What the task asks: In the records below, find the line with "x a2 a3 a4 a5 a6 a7 a8" and the line with "a4 a5 a6 x a8". Print both exactly, along with every line between them, and no other line.

Records supplied:
(** * IdealGenericCameraModel: the Geyer / Barreto / Mei unit-sphere camera

    A shallow embedding of [IdealGenericCameraModel.hpp].  The class template
    is parametric in its scalar type; the properties below are statements of
    real algebra, so [Scalar] is instantiated with the real numbers.  The
    three storage variants (owned matrix, [Eigen::Map], [Eigen::Map] to
    const) differ only in who owns the nine coefficients, so a single value
    type stands for all of them and setters are explicit state passing. *)

From Stdlib Require Import Reals Lra Psatz List String Bool.
Import ListNotations.

Open Scope R_scope.

(** ** Decidable comparisons of the scalar type, as the C++ operators *)

Definition Rltb (a b : R) : bool := if Rlt_dec a b then true else false.
Definition Rleb (a b : R) : bool := if Rle_dec a b then true else false.
Definition Rgtb (a b : R) : bool := if Rgt_dec a b then true else false.
Definition Rgeb (a b : R) : bool := if Rge_dec a b then true else false.

(** [std::min(a, b)] is [(b < a) ? b : a]. *)
Definition std_min (a b : R) : R := if Rlt_dec b a then b else a.

Module Camera.

(** The scalar type of the templates. *)
Abbreviation Scalar := R (only parsing).

(** [camera::internal::IdealGenericCameraModelParameterCount] *)
Definition IdealGenericCameraModelParameterCount : nat := 9.

(** ** Fixed-size vectors

    [Eigen::Matrix<Scalar,9,1>] (the [ComplexType] of the traits class),
    [ComplexTypes<T>::PointT] (three rows) and [ComplexTypes<T>::PixelT]
    (two rows). *)

Record ComplexType : Type := MkComplex {
  c0 : Scalar; c1 : Scalar; c2 : Scalar; c3 : Scalar; c4 : Scalar;
  c5 : Scalar; c6 : Scalar; c7 : Scalar; c8 : Scalar
}.

Record PointT : Type := MkPoint { pt0 : Scalar; pt1 : Scalar; pt2 : Scalar }.
Record PixelT : Type := MkPixel { px0 : Scalar; px1 : Scalar }.

(** [v.data()[i]] read.  An index past the ninth coefficient is outside the
    object in C++; the embedding returns zero there and no function below
    ever uses such an index. *)
Definition coeff (v : ComplexType) (i : nat) : Scalar :=
  match i with
  | 0%nat => c0 v | 1%nat => c1 v | 2%nat => c2 v
  | 3%nat => c3 v | 4%nat => c4 v | 5%nat => c5 v
  | 6%nat => c6 v | 7%nat => c7 v | 8%nat => c8 v
  | _ => 0
  end.

(** [v.data()[i] = x] write; an index past the ninth coefficient leaves the
    vector as it is. *)
Definition set_coeff (v : ComplexType) (i : nat) (x : Scalar) : ComplexType :=
  match v with
  | MkComplex a0 a1 a2 a3 a4 a5 a6 a7 a8 =>
    match i with
    | 0%nat => MkComplex x a1 a2 a3 a4 a5 a6 a7 a8
    | 1%nat => MkComplex a0 x a2 a3 a4 a5 a6 a7 a8
    | 2%nat => MkComplex a0 a1 x a3 a4 a5 a6 a7 a8
    | 3%nat => MkComplex a0 a1 a2 x a4 a5 a6 a7 a8
    | 4%nat => MkComplex a0 a1 a2 a3 x a5 a6 a7 a8
    | 5%nat => MkComplex a0 a1 a2 a3 a4 x a6 a7 a8
    | 6%nat => MkComplex a0 a1 a2 a3 a4 a5 x a7 a8
    | 7%nat => MkComplex a0 a1 a2 a3 a4 a5 a6 x a8
    | 8%nat => MkComplex a0 a1 a2 a3 a4 a5 a6 a7 x
    | _ => v
    end
  end.

(** [Eigen::Matrix<Scalar,NumParameters,1>::Zero()] *)
Definition Zero : ComplexType := MkComplex 0 0 0 0 0 0 0 0 0.

(** ** The model and its storage *)

Record IdealGenericCameraModel : Type := MkModel { parameters : ComplexType }.

Definition access (m : IdealGenericCameraModel) : ComplexType := parameters m.

Definition data (m : IdealGenericCameraModel) (i : nat) : Scalar :=
  coeff (access m) i.

Definition set_data (m : IdealGenericCameraModel) (i : nat) (x : Scalar)
  : IdealGenericCameraModel :=
  MkModel (set_coeff (access m) i x).

(** [IdealGenericCameraModel(fx, fy, u0, v0, epsilon, w, h, r1, r2)]:
    [access_nonconst() << fx, fy, u0, v0, epsilon, w, h, r1, r2]. *)
Definition make (fx fy u0 v0 epsilon w h r1 r2 : Scalar) : IdealGenericCameraModel :=
  MkModel (MkComplex fx fy u0 v0 epsilon w h r1 r2).

(** The four-argument call, the trailing arguments at their default [0.0]. *)
Definition make4 (fx fy u0 v0 : Scalar) : IdealGenericCameraModel :=
  make fx fy u0 v0 0 0 0 0 0.

(** [IdealGenericCameraModel()] *)
Definition default_model : IdealGenericCameraModel := MkModel Zero.

Definition NumParameters : nat := IdealGenericCameraModelParameterCount.
Definition ParametersToOptimize : nat := (NumParameters - 4)%nat.
Definition CalibrationSupported : bool := true.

Solution to the problem:
    | 1%nat => MkComplex a0 x a2 a3 a4 a5 a6 a7 a8
    | 2%nat => MkComplex a0 a1 x a3 a4 a5 a6 a7 a8
    | 3%nat => MkComplex a0 a1 a2 x a4 a5 a6 a7 a8
    | 4%nat => MkComplex a0 a1 a2 a3 x a5 a6 a7 a8
    | 5%nat => MkComplex a0 a1 a2 a3 a4 x a6 a7 a8
    | 6%nat => MkComplex a0 a1 a2 a3 a4 a5 x a7 a8
    | 7%nat => MkComplex a0 a1 a2 a3 a4 a5 a6 x a8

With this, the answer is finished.